Linguagem simples no Judiciário é tema de palestra no Congresso Tocantinense de Direito e Processo do Trabalho

Rondinelli Ribeiro Homem branco, de cabelos castanhos, barba e óculos de grau, fala ao púlpito. Ao fundo, telão projeta imagem sobre linguagem simples. O palco é todo revestido em madeira em tom claro

“Acesso à Justiça começa pela compreensão”. Com essa premissa, o juiz Roniclay Alves de Morais abriu, nesta sexta-feira (10/10), a palestra “Direito e Simplificação da Linguagem: Pacto Nacional do Judiciário pela Linguagem Simples”, durante o Congresso Tocantinense de Direito e Processo do Trabalho, realizado no auditório do Tribunal de Justiça do Tocantins (TJTO).

Instituído pelo Conselho Nacional de Justiça (CNJ), o Pacto Nacional pela Linguagem Simples propõe que a comunicação judicial seja clara, direta e compreensível a todos, independentemente do grau de escolaridade, reforçando o princípio da transparência e o efetivo acesso à Justiça.

Durante a palestra, o magistrado ressaltou que aplicar a linguagem simples significa escrever e falar de forma objetiva, concisa e empática com utilização de parágrafos curtos, vocabulário acessível, sem jargões jurídicos ou termos técnicos que dificultam a compreensão das decisões judiciais.

“Nós, operadores do Direito, precisamos ter cuidado ao nos comunicar com a sociedade, seja ao redigir uma decisão, parecer ou petição. O objetivo da linguagem simples é permitir que qualquer pessoa entenda, de forma clara e direta, o que está sendo dito”, afirmou o juiz Roniclay.
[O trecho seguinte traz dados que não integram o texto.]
(** A key and a value; the key is not empty. *)
Abbreviation kv := (bytes * netvalue)%type.
Definition shipped (f : Field) : option kv :=
  match key f with [] => None | k => (λ v, (k, v)) <$> view f end.
Definition field_bytes (x : kv) : bytes := le32 (length x.1) ++ x.1 ++ value_bytes x.2.
Definition index_bytes (x : kv) : bytes :=
  if bool_decide (head x.1 = Some 64) then x.1 ++ value_bytes x.2 else [].

Lemma writeNetField_app h body pb f x :
  length h = 8%nat → shipped f = Some x →
  ∃ h', length h' = 8%nat ∧
    writeNetField (h ++ body, pb) f = Ok (h' ++ body ++ field_bytes x, pb ++ index_bytes x).
Proof.
  intros Hh Hx. unfold shipped in Hx. destruct (key f) as [|c k] eqn:Ek; [done|].
  destruct (view f) as [v|] eqn:Ev; simplify_eq/=. unfold writeNetField. rewrite Ek.
  destruct (writeUint32_app h body (Z.of_nat (length (c :: k))) Hh) as (h1 & H1 & ->). cbn [mbind outcome_bind head or_panic].
  rewrite <- !(assoc_L (++)).
  destruct (writeNetValue_app h1 (body ++ le32 (length (c :: k)) ++ c :: k) f v H1 Ev) as (h2 & H2 & E2).
  unfold le32 in E2. rewrite E2. cbn [mbind outcome_bind].
  exists h2. split; [done|]. unfold field_bytes, index_bytes, le32. cbn [fst snd head]. rewrite <- !(assoc_L (++)).
  destruct (Z.eqb_spec c 64) as [->|Hc].
  - rewrite bool_decide_eq_true_2 by done.
    match goal with |- context [sub ?s ?i ?j] => assert (sub s i j = Ok (value_bytes v)) as -> end; [|done].
    rewrite !(assoc_L (++)). apply sub_end; rewrite !length_app; cbn; lia.
  - rewrite bool_decide_eq_false_2 by congruence. by rewrite app_nil_r.
Qed.

Lemma writeNetFields_app fs : ∀ h body pb xs,
  length h = 8%nat → mapM shipped fs = Some xs →
  ∃ h', length h' = 8%nat ∧
    writeNetFields (h ++ body) pb fs = Ok (h' ++ body ++ (xs ≫= field_bytes), pb ++ (xs ≫= index_bytes)).
Proof.
  induction fs as [|f fs IH]; intros h body pb xs Hh Hm; simpl in Hm.
  { injection Hm as <-. exists h. split; [done|]. cbn. by rewrite !app_nil_r. }
  apply bind_Some in Hm as (x & Hx & Hm). apply bind_Some in Hm as (ys & Hys & [= <-]).
  unfold writeNetFields. cbn [range]. destruct (writeNetField_app h body pb f x Hh Hx) as (h1 & H1 & ->).
  cbn [mbind outcome_bind]. destruct (IH h1 (body ++ field_bytes x) (pb ++ index_bytes x) ys H1 Hys) as (h2 & H2 & E2).
  exists h2. split; [done|]. unfold writeNetFields in E2. rewrite E2, !bind_cons. by rewrite <- !(assoc_L (++)).
Qed.

(** ** Entries *)

(** What is shipped of an entry: its level, text and fields, those of the logger first. *)
Definition net_entry : Type := Z * bytes * list kv.
Definition entry_view (e : entry) : option net_entry :=
  xs ← mapM shipped (parfields e ++ fields e); Some (u8 (level e), text e, xs).
Definition payload (x : net_entry) : bytes :=
  let '(lvl, txt, xs) := x in lvl :: le32 (length txt) ++ txt ++ le32 (length xs) ++ (xs ≫= field_bytes).
Definition index (x : net_entry) : bytes := x.2 ≫= index_bytes.

Lemma mapM_app_Some {A B} (f : A → option B) l k ys :
  mapM f (l ++ k) = Some ys → ∃ y1 y2, mapM f l = Some y1 ∧ mapM f k = Some y2 ∧ ys = y1 ++ y2.
Proof.
  revert ys; induction l as [|a l IH]; intros ys; simpl; [intros; by eexists [], ys|].
  intros H. apply bind_Some in H as (y & -> & H). apply bind_Some in H as (zs & Hz & [= <-]).
  destruct (IH _ Hz) as (y1 & y2 & -> & -> & ->). by exists (y :: y1), y2.
Qed.

(** Both loops of an entry over its fields, which are skipped when there are none. *)
Lemma fields_app h body pb fs xs :
  length h = 8%nat → mapM shipped fs = Some xs →
  ∃ h', length h' = 8%nat ∧
    (if nonempty fs then writeNetFields (h ++ body) pb fs else Ok (h ++ body, pb))
    = Ok (h' ++ body ++ (xs ≫= field_bytes), pb ++ (xs ≫= index_bytes)).
Proof.
  intros Hh Hm. pose proof (writeNetFields_app fs h body pb xs Hh Hm) as H.
  destruct fs as [|f fs]; [|exact H]. injection Hm as <-. exists h. cbn. by rewrite !app_nil_r.
Qed.

Lemma all_fields_app h body pb par fs x1 x2 :
  length h = 8%nat → mapM shipped par = Some x1 → mapM shipped fs = Some x2 →
  ∃ h', length h' = 8%nat ∧
    (if 0 <? Z.of_nat (length par) + Z.of_nat (length fs) then
       '(buf, pbuf) ← (if nonempty par then writeNetFields (h ++ body) pb par else Ok (h ++ body, pb));
       (if nonempty fs then writeNetFields buf pbuf fs else Ok (buf, pbuf))
     else Ok (h ++ body, pb))
    = Ok (h' ++ body ++ ((x1 ++ x2) ≫= field_bytes), pb ++ ((x1 ++ x2) ≫= index_bytes)).
Proof.
  intros Hh M1 M2. destruct (Z.ltb_spec 0 (Z.of_nat (length par) + Z.of_nat (length fs))) as [Hpos|Hnone].
  - destruct (fields_app h body pb par x1 Hh M1) as (h1 & L1 & ->). cbn [mbind outcome_bind].
    destruct (fields_app h1 (body ++ (x1 ≫= field_bytes)) (pb ++ (x1 ≫= index_bytes)) fs x2 L1 M2) as (h2 & L2 & ->).
    exists h2. by rewrite !bind_app, <- !(assoc_L (++)).
  - destruct par, fs; simpl in Hnone; try lia. injection M1 as <-. injection M2 as <-. exists h. cbn. by rewrite !app_nil_r.
Qed.

(** The buffers of an entry are its frames, with four bytes before the first one. *)
Lemma encode_frames buf pbuf e x :
  (8 ≤ length buf)%nat → (4 ≤ length pbuf)%nat → entry_view e = Some x →
  ∃ h ph, length h = 4%nat ∧ length ph = 4%nat ∧
    encode buf pbuf e = Ok (h ++ le32 (length (payload x)) ++ payload x, ph ++ index x).
Proof.
  intros Hb Hp Hv. unfold entry_view in Hv. apply bind_Some in Hv as (xs & Hm & [= <-]).
  pose proof (length_mapM _ _ _ Hm) as Hlen. rewrite length_app in Hlen.
  apply mapM_app_Some in Hm as (x1 & x2 & M1 & M2 & ->).
  unfold encode. rewrite !sub_take by done. cbn [mbind outcome_bind].
  assert (length (take 8 buf) = 8)%nat as H8 by (rewrite length_take; lia).
  assert (length (take 4 pbuf) = 4)%nat as H4 by (rewrite length_take; lia).
  set (h := take 8 buf) in *. set (ph := take 4 pbuf) in *. clearbody h ph.
  destruct (writeUint32_app h [u8 (level e)] (Z.of_nat (length (text e))) H8) as (h1 & L1 & ->). cbn [mbind outcome_bind].
  rewrite <- !(assoc_L (++)).
  match goal with |- context [writeUint32 (h1 ++ ?b) ?n] => destruct (writeUint32_app h1 b n L1) as (h2 & L2 & ->) end.
  cbn [mbind outcome_bind].
  set (body := ([u8 (level e)] ++ _ ++ _) ++ _).
  destruct (all_fields_app h2 body ph (parfields e) (fields e) x1 x2 L2 M1 M2) as (h3 & L3 & ->).
  cbn [mbind outcome_bind].
  assert (body ++ ((x1 ++ x2) ≫= field_bytes) = payload (u8 (level e), text e, x1 ++ x2)) as ->.
  { unfold body, payload, le32. rewrite <- !(assoc_L (++)), <- Hlen, Nat2Z.inj_add. done. }
  unfold put_at. rewrite bool_decide_eq_true_2 by (rewrite length_put_le, length_app; lia). cbn [mbind outcome_bind].
  rewrite length_put_le, !length_app, take_app_le, drop_app_length' by lia.
  exists (take 4 h3), ph. split_and!; [rewrite length_take; lia|done|]. unfold le32.
  replace (Z.of_nat (length h3 + length (payload (u8 (level e), text e, x1 ++ x2))) - 8)
    with (Z.of_nat (length (payload (u8 (level e), text e, x1 ++ x2)))) by lia. done.
Qed.

(** ** Decoding *)
Definition take_n (n : nat) (s : bytes) : option (bytes * bytes) :=
  if bool_decide (n ≤ length s)%nat then Some (take n s, drop n s) else None.
Definition get32 (s : bytes) : option (nat * bytes) := '(h, s) ← take_n 4 s; Some (Z.to_nat (get_le h), s).
Definition get_string (s : bytes) : option (bytes * bytes) := '(n, s) ← get32 s; take_n n s.

Definition decode_value (s : bytes) : option (netvalue * bytes) :=
  match s with
  | [] => None
  | c :: s =>
      if c =? type_code TypeBool then '(v, s) ← take_n 1 s; Some (NBool (bool_decide (v = [1])), s)
      else if c =? type_code TypeBools then '(v, s) ← get_string s; Some (NBools ((λ b, b =? 1) <$> v), s)
      else if c =? type_code TypeErr then '(v, s) ← get_string s; Some (NErr v, s)
      else if c =? type_code TypeString then '(v, s) ← get_string s; Some (NString v, s)
      else if c =? type_code TypeUint32 then '(v, s) ← take_n 4 s; Some (NUint32 (get_le v), s)
      else if c =? type_code TypeUint64 then '(v, s) ← take_n 8 s; Some (NUint64 (get_le v), s)
      else None
  end.
Fixpoint decode_fields (n : nat) (s : bytes) : option (list kv * bytes) :=
  match n with
  | O => Some ([], s)
  | S n => '(k, s) ← get_string s; '(v, s) ← decode_value s; '(xs, s) ← decode_fields n s; Some ((k, v) :: xs, s)
  end.
Definition decode_entry (s : bytes) : option net_entry :=
  match s with
  | [] => None
  | lvl :: s =>
      '(txt, s) ← get_string s; '(n, s) ← get32 s; '(xs, s) ← decode_fields n s;
      if bool_decide (s = []) then Some (lvl, txt, xs) else None
  end.

(** Lengths that fit into 32 bits. *)
Definition fits32 (n : nat) : Prop := Z.of_nat n < 2 ^ 32.
Definition value_fits (v : netvalue) : Prop :=
  match v with
  | NBool _ => True
  | NBools v => fits32 (length v)
  | NErr s | NString s => fits32 (length s)
  | NUint32 v => is_u32 v
  | NUint64 v => is_u64 v
  end.
Definition entry_fits (x : net_entry) : Prop :=
  fits32 (length x.1.2) ∧ fits32 (length x.2) ∧ Forall (λ f : kv, fits32 (length f.1) ∧ value_fits f.2) x.2 ∧
  fits32 (length (payload x)) ∧ fits32 (length (index x)).

#[export] Instance value_fits_dec v : Decision (value_fits v).
Proof. destruct v; unfold value_fits, fits32, is_u32, is_u64; apply _. Defined.
#[export] Instance entry_fits_dec x : Decision (entry_fits x).
Proof. unfold entry_fits, fits32; apply _. Defined.

Lemma take_n_app n (p s : bytes) : length p = n → take_n n (p ++ s) = Some (p, s).
Proof.
  intros <-. unfold take_n. rewrite bool_decide_eq_true_2 by (rewrite length_app; lia).
  by rewrite take_app_length, drop_app_length.
Qed.
Lemma get32_le n s : fits32 n → get32 (le32 n ++ s) = Some (n, s).
Proof.
  intros Hn. unfold get32, le32. rewrite take_n_app by apply length_put_le. cbn [mbind option_bind].
  rewrite u32_small, get_put_le_small by (unfold fits32 in Hn; unfold is_u32; lia). by rewrite Nat2Z.id.
Qed.
Lemma get_string_app p s : fits32 (length p) → get_string (le32 (length p) ++ p ++ s) = Some (p, s).
Proof. intros Hp. unfold get_string. rewrite get32_le by done. cbn [mbind option_bind]. by apply take_n_app. Qed.

Lemma decode_value_app v s : value_fits v → decode_value (value_bytes v ++ s) = Some (v, s).
Proof.
  destruct v as [v|v|v|v|v|v]; intros Hv; cbn [value_bytes app]; unfold decode_value.
  - by destruct v.
  - cbn [Z.eqb type_code Pos.eqb]. rewrite <- (assoc_L (++)).
    rewrite <- (length_fmap flag v). rewrite get_string_app by (by rewrite length_fmap). cbn [mbind option_bind].
    rewrite <- list_fmap_compose. do 3 f_equal. rewrite <- (list_fmap_id v) at 2. apply list_fmap_ext. by intros _ [] _.
  - cbn [Z.eqb type_code Pos.eqb]. rewrite <- (assoc_L (++)). by rewrite get_string_app.
  - cbn [Z.eqb type_code Pos.eqb]. rewrite <- (assoc_L (++)). by rewrite get_string_app.
  - cbn [Z.eqb type_code Pos.eqb]. rewrite take_n_app by apply length_put_le. cbn [mbind option_bind].
    by rewrite get_put_le_small.
  - cbn [Z.eqb type_code Pos.eqb]. rewrite take_n_app by apply length_put_le. cbn [mbind option_bind].
    by rewrite get_put_le_small.
Qed.

Lemma decode_fields_app xs : ∀ s, Forall (λ f : kv, fits32 (length f.1) ∧ value_fits f.2) xs →
  decode_fields (length xs) ((xs ≫= field_bytes) ++ s) = Some (xs, s).
Proof.
  induction xs as [|[k v] xs IH]; intros s Hf; [done|]. apply Forall_cons in Hf as [[Hk Hv] Hf].
  rewrite bind_cons. unfold field_bytes at 1. cbn [fst snd length decode_fields]. rewrite <- !(assoc_L (++)).
  rewrite get_string_app by done. cbn [mbind option_bind]. rewrite decode_value_app by done. cbn [mbind option_bind].
  by rewrite IH.
Qed.

Lemma decode_payload x : entry_fits x → decode_entry (payload x) = Some x.
Proof.
  destruct x as [[lvl txt] xs]. intros (Ht & Hx & Hf & _). cbn [fst snd] in *. unfold decode_entry, payload.
  rewrite get_string_app by done. cbn [mbind option_bind]. rewrite get32_le by done. cbn [mbind option_bind].
  rewrite <- (app_nil_r (xs ≫= field_bytes)), decode_fields_app by done. by cbn.
Qed.

(** ** Writing through the buffer *)

(** The connection takes everything that is written to it. *)
Record steady (c : netconn) : Prop := { st_wr : n_wr c = []; st_open : n_closed c = false }.
Record wok (w : Bufio.writer) : Prop := {
  wok_err : Bufio.w_err w = None;
  wok_conn : steady (Bufio.w_conn w);
  wok_buf : (length (Bufio.w_buf w) ≤ Bufio.size)%nat }.
(** What was given to the writer: on the connection, or in the buffer. *)
Definition given (w : Bufio.writer) : bytes := n_out (Bufio.w_conn w) ++ Bufio.w_buf w.

Lemma steady_write c p : steady c →
  ∃ c', Net.Write c p = (c', inr (length p)) ∧ steady c' ∧ n_out c' = n_out c ++ p ∧ n_in c' = n_in c.
Proof. intros [Hw Hc]. unfold Net.Write. rewrite Hc, Hw. by eexists. Qed.

(** With an empty buffer what does not fit is written at once. *)
Lemma fill_empty fuel w p :
  wok w → Bufio.w_buf w = [] →
  ∃ w' p', Bufio.fill (S fuel) w p = Ok (w', p') ∧ wok w' ∧ Bufio.w_buf w' = [] ∧
    (length p' ≤ Bufio.size)%nat ∧ n_out (Bufio.w_conn w') ++ p' = n_out (Bufio.w_conn w) ++ p.
Proof.
  intros [He Hs Hb] Hbuf. cbn [Bufio.fill]. rewrite He, Hbuf. cbn [length]. rewrite Nat.sub_0_r.
  case_bool_decide; [by exists w, p|].
  destruct (steady_write (Bufio.w_conn w) p Hs) as (c' & -> & Hs' & Ho & _).
  rewrite drop_all. exists (Bufio.mkWriter [] None c'), []. split_and!.
  - by destruct fuel.
  - by split; [..|simpl; lia].
  - done.
  - simpl; lia.
  - cbn. by rewrite Ho, app_nil_r.
Qed.

Lemma Flush_all w : wok w → ∃ w', Bufio.Flush w = w' ∧ wok w' ∧ Bufio.w_buf w' = [] ∧ n_out (Bufio.w_conn w') = given w.
Proof.
  intros [He Hs Hb]. unfold Bufio.Flush, given. rewrite He. destruct (Bufio.w_buf w) as [|b buf] eqn:Eb.
  - exists w. rewrite app_nil_r. split_and!; try done. split; [done..|]. rewrite Eb. simpl; lia.
  - destruct (steady_write (Bufio.w_conn w) (b :: buf) Hs) as (c' & -> & Hs' & Ho & _).
    rewrite bool_decide_eq_false_2 by lia. exists (Bufio.mkWriter [] None c'). split_and!; try done.
    split; [done..|]. simpl; lia.
Qed.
O evento, realizado pelo Tribunal Regional do Trabalho da 10ª Região (TRT10), reuniu integrantes da Justiça do Trabalho do Tocantins e do Distrito Federal, nos dias 9 e 10 de outubro, com foco na atualização jurídica, no intercâmbio técnico e no fortalecimento institucional entre os órgãos do sistema de Justiça.